A influência gnóstica foi realmente uma praga dentro da Igreja, pois sua filosofia serviu de base para todas as outras heresias que surgiriam logo em seguida, principalmente àquelas que envolviam a Pessoa de Cristo e a Trindade[18]. Mas isso foi, de certa forma, bom, porque foi ali que a Igreja começou a cerrar fileiras e a fazer algumas definições teológicas importantes, como aconteceu nos concílios de Nicéia (325), Éfeso (431) e Calcedônia (451), por exemplo. As heresias, num certo sentido, “ajudaram” a Igreja na formulação dos credos mais importantes do cristianismo, como o famoso Credo Apostólico. Como bom calvinista, penso que tudo foi providencial. É claro que não podemos cair no erro de “louvar” os hereges por isso, mas também devemos reconhecer o que de positivo tudo isso trouxe à fé cristã de um modo geral.

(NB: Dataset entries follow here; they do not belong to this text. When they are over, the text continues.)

Lemma rev_string_rev s acc t : rev_string (rev_string s acc) t = rev_string acc (s +:+ t)%string.
Proof. revert acc t. induction s as [|c s IH]; intros acc t; cbn [rev_string]; [done|]. rewrite IH. cbn [rev_string]. by rewrite append_cons. Qed.

Lemma a_backend_receives : receives_only a_backend.
Proof.
  intros m p u b g Hne. unfold a_backend. destruct (bool_decide (m = "POST"%string)) eqn:Hm; [|done].
  destruct (String.prefix _ (rev_string p "")) eqn:Hp; [|done]. cbn. apply bool_decide_eq_true in Hm. exfalso. destruct Hne as [|Hne]; [done|].
  apply Hne. apply prefix_app_inv in Hp as [t Ht]. exists (rev_string t "").
  pose proof (rev_string_rev p "" "") as Hrr. cbn [rev_string] in Hrr. rewrite app_nil_string in Hrr. rewrite <- Hrr, Ht.
  clear. generalize "/git-receive-pack"%string. intros s. revert t. intros t.
  rewrite <- (rev_string_app t "" _). change ("" +:+ s)%string with s.
  assert (Hg : ∀ x y z, rev_string (x +:+ y)%string z = rev_string y (rev_string x z)).
  { intros x. induction x as [|c x IH]; intros y z; [done|]. rewrite append_cons. cbn [rev_string]. apply IH. }
  rewrite Hg, rev_string_rev. cbn [rev_string]. by rewrite app_nil_string.
Qed.

Definition a_verifier (name password : string) : option (uuid * string) :=
  if bool_decide (name = "ada" ∧ password = "secret")%string then Some (ada, "ada"%string) else None.

Abbreviation an_event := (@event repo (list (string * string))).
Definition happen (w : world repo) (e : an_event) : world repo := after id (λ _, None) a_setting a_verifier a_backend w e.
Abbreviation a_step := (step id (λ _, None) a_setting a_verifier a_backend).

Lemma happen_steps es w : rtc a_step w (foldl happen w es).
Proof. revert w. induction es as [|e es IH]; intros w; [done|]. cbn. eapply rtc_l; [by apply step_event|apply IH]. Qed.

Definition wait_until (t : Z) : an_event := Elapse (Content.World (Content.db (site empty_blog)) ∅ ∅ 0 ∅ ∅ ∅ ∅ 0 t).
Definition later (t : Z) (w : world repo) : world repo := happen w (wait_until t).

Definition a_push (files : list (string * string)) : http_request (list (string * string)) :=
  HttpRequest "POST" "git-receive-pack" (Some ("ada", "secret")%string) files.
Definition no_fault : git_faults := GitFaults false false true.
Definition alone : an_event := Job true (λ _, None) quiet true.

(** A series with a push; a series whose creation did not commit; and the job. *)
Definition a_month : list an_event := [
  Request (CreateSeries false notebook ada (MkSeriesCreate "Notes" None None "notes")) true;
  GitRequest no_fault "notes" (a_push [("intro.md", "Hello"); ("more.md", "More")]%string);
  Request (CreateSeries false (uuid_of_N 12) bob (MkSeriesCreate "Lost" None None "lost")) false;
  alone ].

Definition after_a_month : world repo := foldl happen empty_blog a_month.

Lemma a_month_reached : rtc a_step empty_blog after_a_month.
Proof. apply happen_steps. Qed.

(** Then a series whose deletion does not commit. *)
Definition to_next_week : list an_event := a_month ++ [
  Request (CreateSeries false (uuid_of_N 13) bob (MkSeriesCreate "Gone" None None "gone")) true;
  Request (DeleteSeries None (uuid_of_N 13) bob false) false;
  wait_until (1000 + quarantine_time + 1) ].
Definition next_week : world repo := foldl happen empty_blog to_next_week.

Lemma repositories_reconciled_witness :
  housed (λ s, ∃ e, e ∈ to_next_week ∧ bereaves s e) next_week
  ∧ bool_decide (is_Some (series_rows (db next_week) !! uuid_of_N 13)) = true
  ∧ bool_decide (dom (disk next_week) = {["notes"; "lost"]}%string) = true
  ∧ bool_decide (dom (disk (happen next_week alone)) = {["notes"]}%string) = true.
Proof.
  split_and!; [|vm_compute; reflexivity..]. assert (H0 : series_rows (db empty_blog) = ∅) by reflexivity.
  exact (proj1 (repositories_reconciled id (λ _, None) a_setting a_verifier a_backend empty_blog to_next_week H0)).
Defined.

Definition thief : http_request (list (string * string)) := HttpRequest "POST" "git-receive-pack" (Some ("ada", "guess")%string) [("intro.md", "Mine")]%string.

Lemma push_needs_owner_witness :
  (let w' := (git_http_backend id a_verifier a_backend no_fault "notes" thief after_a_month).2 in
   w' = after_a_month ∨ by_owner a_verifier "notes" thief (db after_a_month))
  ∧ bool_decide (size (contents (db after_a_month)) = 2) = true.
Proof.
  split; [|vm_compute; reflexivity]. apply (push_needs_owner id a_verifier a_backend no_fault "notes" thief after_a_month a_backend_receives).
Defined.

Lemma files_versioned_witness :
  match transaction true (write_series_file id notebook ada "intro.md" "Good morning") after_a_month with
  | (Ok _, w') => get_file_content notebook "intro.md" w' = (Ok ("intro.md", "Good morning")%string, w')
  | _ => False
  end.
Proof.
  assert (Hok : match (transaction true (write_series_file id notebook ada "intro.md" "Good morning") after_a_month).1 with Ok _ => true | Raise _ => false end = true)
    by (vm_compute; reflexivity).
  assert (Hi : Inj (=) (=) (id : string → string)) by (intros ?? E; exact E). assert (H0 : contents (db empty_blog) = ∅) by reflexivity.
  pose proof a_month_reached as Hr. revert Hok Hr. generalize after_a_month. intros w Hok Hr.
  pose proof (proj1 (proj2 (files_versioned id (λ _, None) a_setting a_verifier a_backend empty_blog w notebook Hi H0 Hr)) ada "intro.md"%string "Good morning"%string) as Hw.
  destruct (transaction true _ w) as [[u|e] w']; [|done]. exact (proj1 Hw).
Defined.

(** ** What the model shows *)
(** A deletion removes the repository before its transaction commits: when the
    commit fails the series is left without its repository. *)
Lemma removed_before_commit :
  let w := happen after_a_month (Request (DeleteSeries None notebook ada false) false) in
  bool_decide (is_Some (series_rows (db w) !! notebook)) = true ∧ bool_decide (is_Some (disk w !! "notes"%string)) = false.
Proof. vm_compute. done. Qed.

(** The time of a push is when the files begin to follow it, which is after any
    edit that is stored: the database never wins. *)
Lemma push_always_wins {G} `{Git G} sha (w : world G) s x name old g new p r what :
  series_rows (db w) !! s = Some x → safe_name name = true → disk w !! name = Some g → rev_parse_head g = Some new →
  NoDup (changed_paths old new g) → p ∈ changed_paths old new g → (".." ∉ split_at "/" (lstrip_slash p))%string →
  show_head (lstrip_slash p) g = Some what → contents (db w) !! (s, p) = Some r → (updated_at r < now w)%Z →
  wp (backfill_series_from_git sha false name s old (now w)) (λ _ w', text <$> contents (db w') !! (s, p) = Some what) (λ _ _, True) w.
Proof.
  intros Hx Hsafe Hg Hnew Hnd Hp Hdots Hshow Hr Hlt.
  eapply wp_mono; [by eapply (backfill_followed sha (λ _, None) (λ _ _, None) (λ _ _ _ (_ : ()) g, (g, 0)))| |done].
  intros [] w' (_ & _ & _ & Hf). destruct (Hf p) as [[_ Hwhy]|(_ & what' & Hshow' & r' & -> & <- & _)].
  - exfalso. destruct Hwhy as [Hn|[(r' & Hr' & Hle)|[?|?]]]; [done| |done|congruence]. rewrite Hr in Hr'. injection Hr' as <-. lia.
  - cbn. congruence.
Qed.

(** An edit on the site, then a push of what was committed before it. *)
Lemma edit_overwritten :
  let edited := happen (later 2000 after_a_month) (Request (WriteFile notebook ada "intro.md" "A better text") true) in
  let pushed := happen (later 3000 edited) (GitRequest no_fault "notes" (a_push [("intro.md", "Hello, typo fixed")]%string)) in
  text <$> contents (db edited) !! (notebook, "intro.md"%string) = Some "A better text"%string
  ∧ text <$> contents (db pushed) !! (notebook, "intro.md"%string) = Some "Hello, typo fixed"%string.
Proof. vm_compute. done. Qed.

(** A request for a repository whose name contains [git-receive-pack] is taken
    for a push: nobody but its owner can fetch it. *)
Definition a_fetch : http_request (list (string * string)) := HttpRequest "POST" "git-upload-pack" None [].

Lemma fetch_refused :
  let w := happen empty_blog (Request (CreateSeries false notebook ada (MkSeriesCreate "Notes" None None "on-git-receive-pack")) true) in
  (git_http_backend id a_verifier a_backend no_fault "on-git-receive-pack" a_fetch w).1 = Raise UNAUTHORIZED
  ∧ (git_http_backend id a_verifier a_backend no_fault "notes" a_fetch after_a_month).1 = Ok 200.
Proof. vm_compute. done. Qed.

Como deve ter ficado mais do que evidente em nossa breve pesquisa, o gnosticismo é totalmente incompatível com a doutrina dos apóstolos e, por extensão, com todo o restante das Escrituras. As tentativas de se conciliar as duas partes não passam de teimosia incrédula. Os mestres gnósticos não estavam atacando apenas pontos “periféricos” do evangelho, e sim, o próprio cerne dele: a Cruz de Cristo. Sem a cruz não há Cristo; sem a cruz não há ressurreição; sem a cruz não há justificação; sem a cruz não há redenção; em suma, sem a cruz não há evangelho. Os gnósticos, a exemplo de muitas pessoas hoje, queriam chegar a Deus sem Cristo; queriam a salvação sem a cruz. Mas o esforço desses hereges não foi suficiente para aniquilar a cruz, pois o próprio Cristo havia prometido que “as portas do inferno” não prevaleceriam contra a sua Igreja (Mt 16.18). A ortodoxia, a despeito dos fortes ataques que sofreu, se manteve de pé. Entretanto, os rastros do antigo gnosticismo perduraram, chegando até aos dias de hoje por diversos meios e de diversas formas e nomes, continuando a incomodar a Igreja militante de Cristo aqui na terra. A mentira ainda ronda por aí. Mas esse é um assunto para uma próxima conversa.

Continua na próxima postagem da série “A verdade sobre a mentira”, se Deus permitir.


Soli Deo Gloria!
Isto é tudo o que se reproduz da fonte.